The neonatal or primitive reflexes should be fully present at birth, as they guide early development, and are gradually integrated during the first 6 to 12 months of life. Primitive reflexes ideally begin to function in a particular order and are integrated in a specific sequence. If they are retained out of sequence, they disturb the development and integration of subsequent reflexes. If they are retained beyond their normal age of integration they can disturb some or all of the functions of higher centres, which includes behaviour, learning, integration of gross or fine movements, sensory perception, hand-eye coordination, structural problems and more. These learning difficulties and behavioural dysfunctions may persist to adulthood.

 

Current research suggests that trauma of some kind, anywhere between conception and the early months of life, may be the cause of retained primitive reflexes. There may also be familial or hereditary factors.  Trauma may be physical, chemical, emotional or hormonal; although the main trauma appears to be that experienced during birth, including caesarean section and any form of induced delivery. It is also possible for reflexes that were integrated appropriately during early life, to be regained later due to trauma.

 

Signs & Symptoms of Retained Neonatal Reflexes:

 

Below is a list of the more common signs and symptoms of retained neonatal reflexes. Not all of these will be present in every case, as each primitive reflex has associated signs and symptoms. For more information about the specific effects of particular reflexes, see the links above, under “Examples of Neonatal Reflexes”

 

General signs and symptoms:

  • Dyslexia or learning difficulties
  • Reversals of letters/numbers and midline problems
  • Poor written expression & handwriting
  • Poor posture and/or awkward gait
  • Poor spatial awareness
  • Poor hand-eye co-ordination, poor visual function/processing skills
  • Difficulty learning how to swim/ride a bike
  • Poor gross and fine motor skills, balance problems, poor sequencing skills
  • Clumsiness/accident prone
  • Slow at copying tasks & processing information
  • Dyspraxia/Speech problems and language delays
  • Motion sickness
  • Bedwetting past 5 years of age
  • Depression, anxiety or stress
  • Behavioural, self-esteem and motivational problems
  • Quick temper/easily frustrated/short fuse
  • Attention and concentration problems, hyperactivity, fidgeting
  • Easily distracted and/or impulsive
  • Confusion between right and left
  • Hypersensitivity to sound, light, or touch
  • Poor sense of time, poor organizational skills

 

What can be done to integrate Retained Neonatal Reflexes?

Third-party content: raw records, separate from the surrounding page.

(** * repl-trace-checker: merging replica-set logs into a trace of snapshots

    A shallow embedding of [parse_log.py] and [repl-trace-checker.py].

    - A log file is a [Stream]: the [name] of the open file and its lines.
    - Generators are step functions on an explicit generator state, so that
      the laziness of [gen] and of [heapq.merge] is visible: a line is only
      decoded when the consumer asks for the next event of that source.
    - Exceptions and [sys.exit] are values of [Failure].
    - The two mapper objects are threaded explicitly through
      [parse_log_line]; the store of Python objects is explicit where
      aliasing matters ([update_state_heap]).

    Output written with [print] or [logging] is not modelled. *)

From Stdlib Require Import ZArith String List Lia.
From Stdlib Require OrderedTypeEx.
From stdpp Require Import gmap strings list pretty sorting.

Open Scope Z_scope.
Open Scope string_scope.
Open Scope list_scope.

(** ** Failures *)

(** The ways a run stops early.  Each constructor names the Python
    exception (or exit) and the statement raising it. *)
Inductive Failure :=
| ValueError            (* strptime rejects the matched timestamp text *)
| InvalidJSON           (* JSONDecodeError in gen: message, sys.exit(2) *)
| TypeError             (* '<' between two dict payloads *)
| IndexConflict         (* set_index: optime already at another index *)
| UnknownOplogReference (* get_index: optime never registered *)
| UnknownState          (* ServerState[label]: no such member *)
| IndexError.           (* list assignment index out of range *)

#[global] Instance Failure_eq_dec : EqDecision Failure.
Proof. solve_decision. Defined.

(** ** Decoded payload of a trace line *)

(** A bson timestamp [Timestamp(t, i)], the key of the oplog index mapper. *)
Abbreviation Optime := (Z * Z)%type.

(** [trace['state']]: the part of the payload specific to RaftMongo.tla.
    Each element of [rm_log] is an entry [{ts: ..., t: ...}]. *)
Record RaftMongo := {
  rm_log : list (Optime * Z);
  rm_commitPoint_ts : Optime;
  rm_commitPoint_t : Z;
  rm_term : Z;
  rm_serverState : string
}.

(** The decoded JSON object of one line, for payloads that have every key
    [parse_log_line] reads.  [tr_port] is
    [int(trace['host'].split(':')[1])]. *)
Record TraceObj := {
  tr_action : string;
  tr_port : Z;
  tr_state : RaftMongo
}.

#[global] Instance RaftMongo_eq_dec : EqDecision RaftMongo.
Proof. solve_decision. Defined.

#[global] Instance TraceObj_eq_dec : EqDecision TraceObj.
Proof. solve_decision. Defined.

The good news for children or adults who have learning difficulties or behavioural issues is that retained neonatal reflexes can be integrated. This means that the higher brain centres can be prompted to bring the neonatal reflexes under cortical control, allowing complex skills, movements and behaviours to develop properly.

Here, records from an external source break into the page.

(** ** The decompressor of the examples *)

Lemma adler32_range (d : bytes) : 0 <= adler32 d < 2 ^ 32.
Proof.
  unfold adler32.
  assert (forall (l : bytes) (ab : Z * Z),
             0 <= fst ab < 65521 -> 0 <= snd ab < 65521 ->
             let r := fold_left
                        (fun ab x =>
                           let a := (fst ab + byte_val x) mod 65521 in
                           (a, (snd ab + a) mod 65521)) l ab in
             0 <= fst r < 65521 /\ 0 <= snd r < 65521) as Hfold.
  { induction l as [|x l IH]; intros ab Ha Hb; [done|].
    cbn [fold_left]. apply IH; cbn [fst snd]; apply Z.mod_pos_bound; lia. }
  destruct (Hfold d (1, 0)) as [Ha Hb]; cbn [fst snd]; [lia..|].
  cbv zeta in Ha, Hb. lia.
Qed.

Lemma pack_H_value (v : Z) :
  0 <= v < 65536 ->
  byte_val (byte_of_Z (v mod 256))
  + 256 * byte_val (byte_of_Z (v / 256 mod 256)) = v.
Proof.
  intros Hv. pose proof (le_uint_pack_H v Hv) as H.
  unfold pack_H in H. cbn [le_uint] in H. lia.
Qed.

(** The decompressor of the examples inflates what [stored_stream]
    writes, whatever the buffer hint. *)
Lemma zlib_stored_stream (d : bytes) (bufsize : Z) :
  len d < 65536 -> zlib_stored (stored_stream d) bufsize = Some d.
Proof.
  intros Hd. pose proof (len_nonneg d) as Hd0.
  pose proof (adler32_range d) as Ha.
  unfold stored_stream, zlib_stored. cbn [app pack_H].
  change (Z.land (byte_val x78) 15 =? 8) with true.
  change (byte_val x78 / 16 <=? 7) with true.
  change ((byte_val x78 * 256 + byte_val x01) mod 31 =? 0) with true.
  change (Z.land (byte_val x01) 32 =? 0) with true.
  cbn [andb stored_blocks].
  change (Z.land (byte_val x01) 6 =? 0) with true.
  change (Z.land (byte_val x01) 1 =? 1) with true.
  rewrite !pack_H_value by lia.
  replace (len d + (65535 - len d) =? 65535) with true
    by (symmetry; apply Z.eqb_eq; lia).
  cbn [negb].
  destruct (Z.ltb_spec (len (d ++ rev (pack_I (adler32 d)))%list) (len d))
    as [Hlt|_].
  { rewrite len_app in Hlt. pose proof (len_nonneg (rev (pack_I (adler32 d)))).
    lia. }
  replace (Z.to_nat (len d)) with (length d) by (unfold len; lia).
  rewrite take_app_length, drop_app_length. cbn [app].
  change (4 <=? len (rev (pack_I (adler32 d)))) with true.
  change (firstn 4 (rev (pack_I (adler32 d))))
    with (rev (pack_I (adler32 d))).
  unfold be_uint. rewrite rev_involutive, le_uint_pack_I by done.
  by rewrite Z.eqb_refl.
Qed.
(** ** Reading text *)

Lemma until_nul_text (text tail : bytes) :
  ~ In x00 text -> (tail = [] \/ exists junk, tail = x00 :: junk) ->
  until_nul (text ++ tail)%list = text.
Proof.
  intros Hno Htail. induction text as [|b text IH].
  - destruct Htail as [->|[junk ->]]; reflexivity.
  - cbn [app until_nul].
    destruct (Byte.eqb b x00) eqn:E.
    + apply Byte.byte_dec_bl in E. subst b. exfalso. apply Hno. by left.
    + f_equal. apply IH. intros Hin. apply Hno. by right.
Qed.

(** X24.  Round trip of [read_string]: reading a field that holds
    well-formed UTF-8 text without a null byte, either filling the field
    or followed by a null byte and anything else, returns that text; the
    cursor moves by the length of the field. *)
Theorem read_string_reads_back (pre text tail post : bytes) :
  utf8_valid text = true -> ~ In x00 text ->
  (tail = [] \/ exists junk, tail = x00 :: junk) ->
  let d := (pre ++ (text ++ tail) ++ post)%list in
  read_string (BinaryReader.mk d (len pre)) (len text + len tail)
  = (string_of_list_byte text,
     BinaryReader.mk d (len pre + (len text + len tail))).
Proof.
  intros Hvalid Hno Htail d. unfold read_string. cbn [data pos advance].
  rewrite (slice_at d pre (text ++ tail)%list post); try done;
    [|by rewrite len_app].
  rewrite until_nul_text by done.
  unfold decode_text, decode_utf8. by rewrite Hvalid.
Qed.

(** ** The keyword analysis *)


(** ** The lenient decoder of the examples *)

Lemma second_ok_three (b0 b1 : byte) :
  in_range b0 0xE0 0xEF = true ->
  second_ok b0 b1
  = (if byte_val b0 =? 0xE0 then in_range b1 0xA0 0xBF
     else if byte_val b0 =? 0xED then in_range b1 0x80 0x9F
     else in_range b1 0x80 0xBF).
Proof.
  unfold in_range at 1, second_ok. intros H.
  apply andb_true_iff in H as [H1%Z.leb_le H2%Z.leb_le].
  destruct (Z.eqb_spec (byte_val b0) 0xE0); [done|].
  destruct (Z.eqb_spec (byte_val b0) 0xED); [done|].
  destruct (Z.eqb_spec (byte_val b0) 0xF0); [lia|].
  destruct (Z.eqb_spec (byte_val b0) 0xF4); [lia|done].
Qed.

Lemma second_ok_four (b0 b1 : byte) :
  in_range b0 0xF0 0xF4 = true ->
  second_ok b0 b1
  = (if byte_val b0 =? 0xF0 then in_range b1 0x90 0xBF
     else if byte_val b0 =? 0xF4 then in_range b1 0x80 0x8F
     else in_range b1 0x80 0xBF).
Proof.
  unfold in_range at 1, second_ok. intros H.
  apply andb_true_iff in H as [H1%Z.leb_le H2%Z.leb_le].
  destruct (Z.eqb_spec (byte_val b0) 0xE0); [lia|].
  destruct (Z.eqb_spec (byte_val b0) 0xED); [lia|].
  done.
Qed.

(** On well-formed UTF-8 the lenient decoder is the strict one: nothing
    is replaced. *)
Lemma utf8_replace_valid (raw : bytes) :
  utf8_valid raw = true -> utf8_replace raw = string_of_list_byte raw.
Proof.
  intros Hv. unfold utf8_replace. f_equal. revert Hv.
  remember (length raw) as n eqn:Hn. revert raw Hn.
  induction n as [n IH] using lt_wf_ind. intros l Hn Hv.
  destruct l as [|b0 t0]; [done|].
  cbn [utf8_valid utf8_replace_bytes] in *.
  destruct (byte_val b0 <? 0x80).
  { f_equal. apply (IH (length t0)); simpl in *; [lia|done|done]. }
  destruct (in_range b0 0xC2 0xDF).
  { destruct t0 as [|b1 t1]; [done|].
    apply andb_true_iff in Hv as [H1 Hv]. rewrite H1. do 2 f_equal.
    apply (IH (length t1)); simpl in *; [lia|done|done]. }
  destruct (in_range b0 0xE0 0xEF) eqn:E3.
  { destruct t0 as [|b1 [|b2 t2]]; try done.
    apply andb_true_iff in Hv as [Hv H3].
    apply andb_true_iff in Hv as [H1 H2].
    rewrite second_ok_three, H1, H2 by done. do 3 f_equal.
    apply (IH (length t2)); simpl in *; [lia|done|done]. }
  destruct (in_range b0 0xF0 0xF4) eqn:E4; [|done].
  destruct t0 as [|b1 [|b2 [|b3 t3]]]; try done.
  apply andb_true_iff in Hv as [Hv H4].
  apply andb_true_iff in Hv as [Hv H3].
  apply andb_true_iff in Hv as [H1 H2].
  rewrite second_ok_four, H1, H2, H3 by done. do 4 f_equal.
  apply (IH (length t3)); simpl in *; [lia|done|done].
Qed.
(** ** The further properties at concrete inputs *)

Ltac sample_plain :=
  repeat constructor; first [reflexivity | by vm_compute].

Ltac no_long_count :=
  let d := fresh "d" in
  let H := fresh "H" in
  intros d H; vm_compute in H; destruct_or!; try done; discriminate H.

Ltac sample_writable :=
  unfold writable; split_and!;
  [reflexivity | lia | lia | reflexivity | lia | lia | by vm_compute
   | sample_plain | no_long_count].

Lemma split_reads_back_plain_subrecords_witness :
  split_subrecords (subrecords_bytes sample_fields ++ [x01])%list
  = SplitDone (decoded_subrecords sample_fields).
Proof.
  refine (proj1 (split_reads_back_plain_subrecords sample_fields [x01]
                  _ _)).
  - sample_plain.
  - by vm_compute.
Defined.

Gentle alterations to the function and movement of the spine, skull, and peripheral skeleton encourage the body to integrate the reflexes that have been inappropriately retained. In some cases all of the primitive reflexes will have been retained, while in other cases there may be only one, or some present. The corrections assist people of all ages, from babies and children, to adults. As these physical blocks to development are removed, patients may notice improvements in learning, behaviour, coordination, mood and anxiety levels, hormonal imbalance, chronic structural conditions, and more.

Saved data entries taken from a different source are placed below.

Definition run (ws : list wakeup) : Session := fold_left deliver ws start.

(** The session once the promise is settled: a promise that the
    arrivals left pending is rejected by the timer, which is still
    armed then. *)
Definition finish (s : Session) : Session :=
  match outcome s with
  | Pending => on_timeout s
  | _ => s
  end.

Definition awaited (s : Session) : completion json :=
  match outcome s with
  | Fulfilled v => Normal v
  | Rejected e => Throw e
  | Pending => Throw WebRconTimeout
  end.

(** What the function appends to the trace is what the callbacks sent and
    printed.  Arrivals that follow the one that settled the promise reach
    the socket while the driver is already going on; the trace lists what
    they cause with the attempt whose socket they belong to, so the place
    of an [UncaughtError] tells the attempt, not the moment. *)
Definition checkServerWebRCON : M json :=
  emit WsConstruct ;;
  match construct env with
  | Throw err =>
      (* the synchronous [catch (err)]: [ws] is still undefined *)
      let s := reject err (cleanup false (state_at_cleanup env) start) in
      emit_all (output s) ;;
      fun w => (awaited s, w)
  | Normal _ =>
      let s := finish (run (arrivals env)) in
      emit_all (output s) ;;
      fun w => (awaited s, w)
  end.

End Callbacks.

End WebRcon.

(* ================================================================= *)
(** ** The cycle driver: [checkServerWithRetry] *)

(** Both revisions of [index.js] have the same retry loop, [catch] block
    and failure bookkeeping; they differ in the [try] block only.  The
    common part is embedded once, over an arbitrary [try] block. *)
Section Cycle.

Variable cfg : Config.

(** The values [attempt] takes in
    [for (let attempt = 1; attempt <= K; attempt++)]; the body assigns
    neither [attempt] nor the bound. *)
Definition attempt_indices (K : number) : list Z :=
  match K with
  | NaN => []
  | Int k => map Z.of_nat (seq 1 (Z.to_nat k))
  end.

(** [if (attempt < K) { jitter = Math.random() * JITTER_MS; sleep(jitter) }] *)
Definition jitter (attempt : Z) (random : double) : list event :=
  if lt (Int attempt) (ATTEMPTS_PER_CYCLE cfg)
  then [Sleep (scale random (JITTER_MS cfg))]
  else [].

(** The [catch (err)] block of the loop. *)
Definition attempt_failed (attempt : Z) (random : double) (err : Error)
  : M unit :=
  emit (LogAttemptFailed attempt err) ;;
  if lt (Int attempt) (ATTEMPTS_PER_CYCLE cfg)
  then sleep (scale random (JITTER_MS cfg))
  else ret tt.

(** The line printed after a failed cycle. *)
Definition classify (count : Z) : event :=
  if ge (Int count) (CONSECUTIVE_FAILURES_THRESHOLD cfg)
  then LogDown count
  else LogWarn count.

(** The statements after the loop. *)
Definition cycle_failed : M bool :=
  n <- read_failures ;;
  write_failures (n + 1) ;;
  count <- read_failures ;;
  emit (classify count) ;;
  ret false.

Variable try_block : Z -> M unit.
Variable random : Z -> double.

(** [try { ...; return true } catch (err) { ... }], once per index, and
    the statements after the loop when no iteration returned. *)
Fixpoint attempt_loop (indices : list Z) : M bool :=
  match indices with
  | [] => cycle_failed
  | attempt :: rest =>
      fun w =>
        match try_block attempt w with
        | (Normal _, w') => (Normal true, w')
        | (Throw err, w') =>
            (attempt_failed attempt (random attempt) err ;;
             attempt_loop rest) w'
        end
  end.

Definition retry_cycle : M bool :=
  attempt_loop (attempt_indices (ATTEMPTS_PER_CYCLE cfg)).

End Cycle.

(** What the outside world does during one attempt. *)
Record AttemptEnv : Type := {
  classic : Classic.Env;
  web : WebRcon.Env;
  post : completion unit;          (* axios.post(UPTIME_ENDPOINT) *)
  random : double                  (* Math.random() *)
}.

(** The [if / else if / else] that selects the transport. *)
Definition exchange (cfg : Config) (transport : string) (e : AttemptEnv)
  : M unit :=
  if String.eqb transport "classic" then
    Classic.checkServerClassicRCON (classic e) ;; ret tt
  else if String.eqb transport "web" then
    WebRcon.checkServerWebRCON cfg (web e) ;; ret tt
  else
    throw (UnknownTransport (RCON_TRANSPORT cfg)).

(** The [try] block of the current revision, up to its [return true]. *)
Definition try_block (cfg : Config) (transport : string) (e : AttemptEnv)
  : M unit :=
  exchange cfg transport e ;;
  write_failures 0 ;;
  external HeartbeatPost (post e) ;;
  emit LogHeartbeat.

Definition checkServerWithRetry (cfg : Config) (env : Z -> AttemptEnv)
  : M bool :=
  let transport := toLowerCase (RCON_TRANSPORT cfg) in
  retry_cycle cfg (fun attempt => try_block cfg transport (env attempt))
    (fun attempt => random (env attempt)).

(** The first revision ([src/index.js]): classic transport only, with the
    exchange, the reset and the heartbeat inside one inner [try]. *)
Module Legacy.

Active Health Centre practitioners work together with other members of the Health profession to ensure you and your children are getting the best and most appropriate care with regard to learning and developmental delay.

Reference:

KEEN, Keith: Retained Primitive Reflexes, Sydney Australia 1997

This information sheet is an attempt by the author to present some symptoms of retained neonatal reflexes. Although resourced from literature, personal communication with colleagues and clinical experience, the paper remains the opinion of the author at time of writing.